Retype exactly the lines below, beginning with the first and ending with the line where "unfold sync_passes, bind" appears.

[Stored items]
↓

Lemma sync_buckets_settled items : forall j st,
  forallb settled_bucket items = true ->
  exists st', sync_buckets j items st = (Ok tt, st').
Proof.
  induction items as [|[k ts] items IH]; intros j st Hall; simpl;
    [by eexists|].
  simpl in Hall. apply andb_true_iff in Hall as [Hb Hall].
  unfold settled_bucket in Hb. simpl in Hb.
  destruct k as [| |s]; try done.
  unfold bind at 1, lift, startswith.
  destruct (String.prefix "temp_list_" s).
  - unfold bind, ret. by apply IH.
  - unfold bind at 1.
    destruct (sync_bucket_settled j (PStr s) ts 0 st Hb) as (s1 & ->).
    by apply IH.
Qed.

Lemma sync_settled_runs st :
  dirty st = true -> settled (data st) = true ->
  exists st',
    sync_to_google st = (Ok tt, st') /\
    task_lists (data st') = task_lists (data st).
Proof.
  intros Hd Hsettled. apply andb_true_iff in Hsettled as [Hlists Hbuckets].
  rewrite sync_to_google_unfold, Hd.
  unfold sync_passes, bind at 1, gets. unfold bind at 1.
  destruct (sync_lists_settled _ 0 [] st Hlists) as (s1 & -> & Hdata1).
  unfold bind at 1, migrate_buckets, with_data. unfold bind at 1, gets.
  simpl. rewrite Hdata1.
  match goal with
  | |- context [sync_buckets 0 _ ?s] =>
      destruct (sync_buckets_settled (tasks (data st)) 0 s Hbuckets)
        as (s2 & Hrun)
  end.
  rewrite Hrun.
  apply (sync_buckets_ok _ _ _ _ []) in Hrun as (items' & _ & Hdata2);
    [|done..].
  eexists. split; [done|]. simpl. by rewrite Hdata2.
Qed.

(** X26. When no list and no task is waiting to be created (and the
    identifiers are strings), a sync pass on a dirty snapshot runs to
    completion whatever the server answers: the calls left, deletions,
    fetches and updates, are all guarded. The snapshot reached is then
    saved, as the last thing done (the file holds it if it can be
    written), and marked clean, also when every call failed; the lists
    are those of before, and a further sync does nothing. *)
Theorem sync_without_creates_completes st :
  dirty st = true -> settled (data st) = true ->
  exists st',
    sync_to_google st = (Ok tt, st') /\
    dirty st' = false /\
    persisted_last st st' /\
    storage st' = save_data (data st') (storage st) /\
    (writable (storage st) = true -> file (storage st') = Some (data st')) /\
    task_lists (data st') = task_lists (data st) /\
    sync_to_google st' = (Ok tt, st').
Proof.
  intros Hd Hsettled.
  destruct (sync_settled_runs st Hd Hsettled) as (st' & Hrun & Hlists).
  destruct (sync_ok_persisted _ _ Hd Hrun) as (Hclean & Hlast & Hsto).
  exists st'. split; [done|]. split; [done|]. split; [done|].
  split; [done|]. split.
  { intros Hw. rewrite Hsto. unfold save_data. by rewrite Hw. }
  split; [done|]. by rewrite sync_to_google_unfold, Hclean.
Qed.
End Settled.

Lemma sync_without_creates_completes_witness :
  let st := after (rename_task (PStr "L1") (PStr "t2") (PStr "Pay the bills"))
              (after (delete_task (PStr "L1") (PStr "t1")) (clean_state false)) in
  (sync_to_google st).1 = Ok tt /\
  dirty (after sync_to_google st) = false /\
  file (storage (after sync_to_google st))
  = Some (data (after sync_to_google st)).
Proof.
  intros st.
  destruct (sync_without_creates_completes st eq_refl)
    as (st' & Hrun & Hd & _ & _ & Hfile & _).
  - vm_compute. reflexivity.
  - unfold after. rewrite Hrun. split; [reflexivity|].
    split; [exact Hd|exact (Hfile eq_refl)].
Defined.

(** ** The order of the remote calls of a sync pass *)

Section Order.
Context {Srv : Type} `{RemoteService Srv} `{Dateutil}.
Implicit Types (st : State Srv) (P : event -> Prop).

Lemma Emits_ret {A} P (a : A) : Emits (Srv := Srv) P (ret a).
Proof. intros st. exists []. split; [by rewrite app_nil_r|constructor]. Qed.

Lemma Emits_lift {A} P (r : result A) : Emits (Srv := Srv) P (lift r).
Proof. intros st. exists []. split; [by rewrite app_nil_r|constructor]. Qed.

Lemma Emits_with_data P f : Emits (Srv := Srv) P (with_data f).
Proof. intros st. exists []. split; [by rewrite app_nil_r|constructor]. Qed.

Lemma Emits_remote {A} P req (f : Srv -> result A * Srv) :
  P (EvRemote req) -> Emits (Srv := Srv) P (remote req f).
Proof.
  intros HP st. unfold remote. destruct (f (service st)) as [r srv'].
  exists [EvRemote req]. split; [done|]. by repeat constructor.
Qed.

Lemma Emits_bind {A B} P (c : M A) (k : A -> M B) :
  Emits (Srv := Srv) P c -> (forall a, Emits (Srv := Srv) P (k a)) ->
  Emits (Srv := Srv) P (bind c k).
Proof.
  intros Hc Hk st. unfold bind. destruct (Hc st) as (evs1 & Ht1 & HP1).
  destruct (c st) as [[a|e] st0]; [|by exists evs1].
  destruct (Hk a st0) as (evs2 & Ht2 & HP2). exists (evs1 ++ evs2).
  split; [|by apply Forall_app].
  simpl in Ht1. by rewrite Ht2, Ht1, app_assoc.
Qed.
Definition signTrace (privateKey : Buffer) (message : Z) : SignTrace :=
  let hash := blake L privateKey in
  let sBuff := pruneBuffer (slice 0 32 hash) in
  let s := utils_leBuff2int O sBuff in
  let A := babyjub_mulPointEscalar O (babyjub_Base8 O) (scalar_shiftRight O s 3) in
  let msgBuff := utils_leInt2Buff O message in
  let rBuff := blake L (slice 32 64 hash ++ msgBuff) in
  let Fr := babyjub_subOrder O in
  let r := Field_e O Fr (utils_leBuff2int O rBuff) in
  let R8 := babyjub_mulPointEscalar O (babyjub_Base8 O) r in
  let hm := poseidon5 L [R8.1; R8.2; A.1; A.2; message] in
  let S := Field_add O Fr r (Field_mul O Fr hm s) in
  {| t_s := s; t_A := A; t_r := r; t_R8 := R8; t_hm := hm; t_S := S |}.

Definition signMessage (privateKey message : BigNumberish) : Outcome (Signature string) :=
  privateKey ← checkPrivateKey L privateKey;
  message ← checkMessage L message;
  let t := signTrace privateKey message in
  mret {| R8 := (toString (t_R8 t).1, toString (t_R8 t).2); S := toString (t_S t) |}.

Definition verifySignature (message : BigNumberish) (signature : Signature BigNumber)
    (publicKey : Point BigNumber) : Outcome bool :=
  rejected ←
    Ok (negb (isPoint publicKey)) |||
    Ok (negb (isSignature signature)) |||
    (negb <$> inCurve_bn (R8 signature)) |||
    (negb <$> inCurve_bn publicKey) |||
    (s ← BigInt (S signature); mret (babyjub_subOrder O <=? s));
  if (rejected : bool) then mret false
  else
    message ← checkMessage L message;
    r8x ← BigInt (R8 signature).1;
    r8y ← BigInt (R8 signature).2;
    sigS ← BigInt (S signature);
    let _signature := {| R8 := (r8x, r8y); S := sigS |} in
    pkx ← BigInt publicKey.1;
    pky ← BigInt publicKey.2;
    let _publicKey := (pkx, pky) in
    hm ← poseidon5_bn L [(R8 signature).1; (R8 signature).2; publicKey.1; publicKey.2;
                         BNbigint message];
    sigS' ← BigInt (S signature);
    let pLeft := babyjub_mulPointEscalar O (babyjub_Base8 O) sigS' in
    let pRight := babyjub_mulPointEscalar O _publicKey (scalar_mul O hm 8) in
    let pRight := babyjub_addPoint O (R8 _signature) pRight in
    mret (babyjub_Fr_eq O pLeft.1 pRight.1 && babyjub_Fr_eq O pLeft.2 pRight.2).

End WithLib.
End Older.

(** The helpers of the newer variant, as helpers of the older one: [V1] is
    [Older] over them. *)
Definition newer_helpers (L : Lib) : OlderHelpers :=
  {| babyjub_Base8 := Base8 L;
     babyjub_subOrder := subOrder L;
     babyjub_addPoint := addPoint L;
     babyjub_mulPointEscalar := mulPointEscalar L;
     babyjub_inCurve := inCurve L;
     babyjub_Fr_eq := F1Field.eq;
     Field_e := F1Field.e;
     Field_add := F1Field.add;
     Field_mul := F1Field.mul;
     scalar_shiftRight := scalar.shiftRight;
     scalar_mul := scalar.mul;
     utils_leBuff2int := leBufferToBigInt;
     utils_leInt2Buff := fun n => leBigIntToBuffer n 32 |}.

(** The older helpers compute what the newer ones do, on every argument;
    [leInt2Buff] writes the 32 bytes the newer variant asks for. *)
Record helpers_agree (L : Lib) (O : OlderHelpers) : Prop := {
  agree_Base8 : babyjub_Base8 O = Base8 L;
  agree_subOrder : babyjub_subOrder O = subOrder L;
  agree_addPoint : forall P Q, babyjub_addPoint O P Q = addPoint L P Q;
  agree_mulPointEscalar : forall P e, babyjub_mulPointEscalar O P e = mulPointEscalar L P e;
  agree_inCurve : forall P, babyjub_inCurve O P = inCurve L P;
  agree_Fr_eq : forall a b, babyjub_Fr_eq O a b = F1Field.eq a b;
  agree_Field_e : forall order x, Field_e O order x = F1Field.e order x;
  agree_Field_add : forall order a b, Field_add O order a b = F1Field.add order a b;
  agree_Field_mul : forall order a b, Field_mul O order a b = F1Field.mul order a b;
  agree_shiftRight : forall a n, scalar_shiftRight O a n = scalar.shiftRight a n;
  agree_mul : forall a b, scalar_mul O a b = scalar.mul a b;
  agree_leBuff2int : forall buf, utils_leBuff2int O buf = leBufferToBigInt buf;
  agree_leInt2Buff : forall n, utils_leInt2Buff O n = leBigIntToBuffer n 32
}.

(** ** The class [EdDSAPoseidon] (end of the newer variant) *)

Module EdDSAPoseidon.

(** The fields of an instance; [publicKey] holds the pair of decimal strings
    [derivePublicKey] returns. *)
Record t := mk {
  privateKey : BigNumberish;
  secretScalar : string;
  publicKey : Point BigNumber;
  packedPublicKey : string
}.

Section WithLib.
Context (L : Lib).

Definition constructor (privateKey : BigNumberish) : Outcome t :=
  secretScalar ← V2.deriveSecretScalar L privateKey;
  publicKey ← V2.derivePublicKey L privateKey;
  let publicKey := point_map BNstring publicKey in
  packedPublicKey ← V2.packPublicKey L publicKey;
  mret (mk privateKey secretScalar publicKey packedPublicKey).

Definition signMessage (this : t) (message : BigNumberish) : Outcome (Signature string) :=
  V2.signMessage L (privateKey this) message.

Definition verifySignature (this : t) (message : BigNumberish)
    (signature : Signature BigNumber) : Outcome bool :=
  V2.verifySignature L message signature (publicKey this).

End WithLib.
End EdDSAPoseidon.

(** ** Specification-level definitions *)

(** The integer a big number stands for ([0] when [BigInt] rejects it), and
    the same on points. *)
Definition valueOf (x : BigNumber) : Z :=
  match BigInt x with
  | Ok z => z
  | Throw _ => 0
  end.

Definition pointValue (p : Point BigNumber) : Point Z := (valueOf p.1, valueOf p.2).

Section Verdict.
Context (L : Lib).

(** The guard of [verifySignature], as a function of the signature and the
    public key. *)
Definition rejects (signature : Signature BigNumber) (publicKey : Point BigNumber) : bool :=
  negb (isPoint publicKey) ||
  negb (isSignature signature) ||
  negb (inCurve L (pointValue (R8 signature))) ||
  negb (inCurve L (pointValue publicKey)) ||
  (subOrder L <=? valueOf (S signature)).

(** The verification equation [S * Base8 == R8 + (8 * hm) * publicKey]. *)
Definition verdict (message : Z) (signature : Signature BigNumber)
    (publicKey : Point BigNumber) : bool :=
  let R8z := pointValue (R8 signature) in
  let A := pointValue publicKey in
  let hm := poseidon5 L [R8z.1; R8z.2; A.1; A.2; message] in
  let pLeft := mulPointEscalar L (Base8 L) (valueOf (S signature)) in
  let pRight := addPoint L R8z (mulPointEscalar L A (hm * 8)) in
  (pLeft.1 =? pRight.1) && (pLeft.2 =? pRight.2).

(** The guard of [packPublicKey]. *)
Definition validPublicKey (publicKey : Point BigNumber) : bool :=
  isPoint publicKey && inCurve L (pointValue publicKey).

(** The nonce of a signature in the words of the spec: the hash of the
    digest's high 32 bytes followed by the message on 32 little-endian bytes,
    reduced modulo the subgroup order. *)
Definition nonce_spec (privateKey : Buffer) (message : Z) : Z :=
  let digest := blake L privateKey in
  leBufferToBigInt (blake L (drop 32 digest ++ leBigIntToBuffer message 32))
    mod subOrder L.
End Verdict.

(** Pruning in the words of the spec, bit by bit: the lowest 3 bits of the
    first byte are cleared, the top bit of the last byte is cleared and its
    second-highest bit is set. *)
Definition clear_bits (b : byte) (bits : list Z) : byte :=
  byte_of_Z (fold_left Z.clearbit bits (byte_to_Z b)).

Definition set_bits (b : byte) (bits : list Z) : byte :=
  byte_of_Z (fold_left Z.setbit bits (byte_to_Z b)).

Definition prune_spec (buf : Buffer) : Buffer :=
  let buf := alter (fun b => clear_bits b [0; 1; 2]) 0%nat buf in
  alter (fun b => set_bits (clear_bits b [7]) [6]) (length buf - 1)%nat buf.

(** The secret scalar in the words of the spec, from the 64-byte digest of
    the private key. *)
Definition secret_scalar_spec (digest : Buffer) : Z :=
  Z.shiftr (leBufferToBigInt (prune_spec (take 32 digest))) 3.

(** ** Contract of the external collaborators *)

(** Modelled from the spec: the curve library and the two hashes are not part
    of the sources; the spec gives their contracts.  [G] is the set of valid
    points: pairs of reduced field elements on the curve.  With the neutral
    element [(0, 1)] and [addPoint] they form a monoid on which
    [mulPointEscalar] is the iterated sum; [Base8] is a valid point whose
    order divides [subOrder]; packing a valid point can be undone.  The hash
    of the key derivation yields 64 bytes and the challenge hash a field
    element, hence a non-negative integer. *)
Record Contract (L : Lib) (G : Point Z -> Prop) : Prop := {
  blake_length : forall buf, length (blake L buf) = 64%nat;
  poseidon5_nonneg : forall inputs, 0 <= poseidon5 L inputs;
  subOrder_pos : 0 < subOrder L;
  valid_inCurve : forall P, G P -> inCurve L P = true;
  valid_neutral : G (0, 1);
  valid_Base8 : G (Base8 L);
  valid_addPoint : forall P Q, G P -> G Q -> G (addPoint L P Q);
  addPoint_neutral : forall P, G P -> addPoint L (0, 1) P = P;
  addPoint_assoc : forall P Q R, G P -> G Q -> G R ->
    addPoint L P (addPoint L Q R) = addPoint L (addPoint L P Q) R;
  mulPointEscalar_0 : forall P, G P -> mulPointEscalar L P 0 = (0, 1);
  mulPointEscalar_succ : forall P n, G P -> 0 <= n ->
    mulPointEscalar L P (n + 1) = addPoint L P (mulPointEscalar L P n);
  Base8_order : mulPointEscalar L (Base8 L) (subOrder L) = (0, 1);
  unpack_pack : forall P, G P -> unpackPoint L (packPoint L P) = Some P
}.

(** ** A small library meeting the contract

    The curve [a x^2 + y^2 = 1 + d x^2 y^2] with Baby Jubjub's coefficients
    [a = 168700] and [d = 168696] read in the field of 43 elements: 40 points,
    cofactor 8, and a base point of order 5.  The two hashes are simple
    stand-ins. *)
Module Toy.

Definition p : Z := 43.
Definition a : Z := 168700 mod p.
Definition d : Z := 168696 mod p.

(** Powers modulo [p] by squaring, and the inverse as the power [p - 2]. *)
Fixpoint pow_mod (x : Z) (e : positive) : Z :=
  match e with
  | xH => x mod p
  | xO e' => let y := pow_mod x e' in (y * y) mod p
  | xI e' => let y := pow_mod x e' in (y * y * x) mod p
  end.

Definition inv (x : Z) : Z := pow_mod (x mod p) 41.

Definition inCurve (P : Point Z) : bool :=
  (0 <=? P.1) && (P.1 <? p) && (0 <=? P.2) && (P.2 <? p) &&
  ((a * P.1 * P.1 + P.2 * P.2) mod p =? (1 + d * P.1 * P.1 * P.2 * P.2) mod p).

Definition addPoint (P Q : Point Z) : Point Z :=
  let tau := d * P.1 * Q.1 * P.2 * Q.2 in
  (((P.1 * Q.2 + P.2 * Q.1) * inv (1 + tau)) mod p,
   ((P.2 * Q.2 - a * P.1 * Q.1) * inv (1 - tau)) mod p).

(** Double and add, as a loop over the bits of the scalar from the lowest:
    [res] accumulates the sum and [exp] is doubled at every step.  The
    contract speaks of the scalars from [0] on only; a negative scalar is
    outside it: this library answers the neutral element there, and no
    property below rests on that answer. *)
Fixpoint mul_loop (res exp : Point Z) (rem : positive) : Point Z :=
  match rem with
  | xH => addPoint res exp
  | xO rem' => mul_loop res (addPoint exp exp) rem'
  | xI rem' => mul_loop (addPoint res exp) (addPoint exp exp) rem'
  end.

Definition mulPointEscalar (P : Point Z) (e : Z) : Point Z :=
  match e with
  | Zpos n => mul_loop (0, 1) P n
  | Z0 | Zneg _ => (0, 1)
  end.

Definition Base8 : Point Z := (34, 32).
Definition subOrder : Z := 5.

(** A point is packed as its [y] with one more bit telling whether [x] lies
    in the upper half of the field. *)
Definition packPoint (P : Point Z) : Z :=
  if p / 2 <? P.1 then P.2 + 64 else P.2.

Definition unpackPoint (n : Z) : option (Point Z) :=
  if (0 <=? n) && (n <? 128) then
    let y := n mod 64 in
    let sign := 64 <=? n in
    find (fun P => inCurve P && Bool.eqb (p / 2 <? P.1) sign)
         ((fun x => (x, y)) <$> seqZ 0 p)
  else None.

Definition points : list (Point Z) :=
  filter (fun P => inCurve P = true) (x ← seqZ 0 p; (fun y => (x, y)) <$> seqZ 0 p).

(** The curve group is cyclic: [table] lists the multiples [0 * g], [1 * g],
    ..., [39 * g] of the generator [g = (1, 4)]. *)
Definition generator : Point Z := (1, 4).

Fixpoint multiples (n : nat) (acc : Point Z) : list (Point Z) :=
  match n with
  | O => []
  | Datatypes.S n' => acc :: multiples n' (addPoint generator acc)
  end.

Definition table : list (Point Z) := Eval vm_compute in multiples 40 (0, 1).

Definition point_eqb (P Q : Point Z) : bool := (P.1 =? Q.1) && (P.2 =? Q.2).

↑

• REPLY TO THE EXERCISE
Lemma sync_buckets_settled items : forall j st,
  forallb settled_bucket items = true ->
  exists st', sync_buckets j items st = (Ok tt, st').
Proof.
  induction items as [|[k ts] items IH]; intros j st Hall; simpl;
    [by eexists|].
  simpl in Hall. apply andb_true_iff in Hall as [Hb Hall].
  unfold settled_bucket in Hb. simpl in Hb.
  destruct k as [| |s]; try done.
  unfold bind at 1, lift, startswith.
  destruct (String.prefix "temp_list_" s).
  - unfold bind, ret. by apply IH.
  - unfold bind at 1.
    destruct (sync_bucket_settled j (PStr s) ts 0 st Hb) as (s1 & ->).
    by apply IH.
Qed.

Lemma sync_settled_runs st :
  dirty st = true -> settled (data st) = true ->
  exists st',
    sync_to_google st = (Ok tt, st') /\
    task_lists (data st') = task_lists (data st).
Proof.
  intros Hd Hsettled. apply andb_true_iff in Hsettled as [Hlists Hbuckets].
  rewrite sync_to_google_unfold, Hd.
  unfold sync_passes, bind at 1, gets. unfold bind at 1.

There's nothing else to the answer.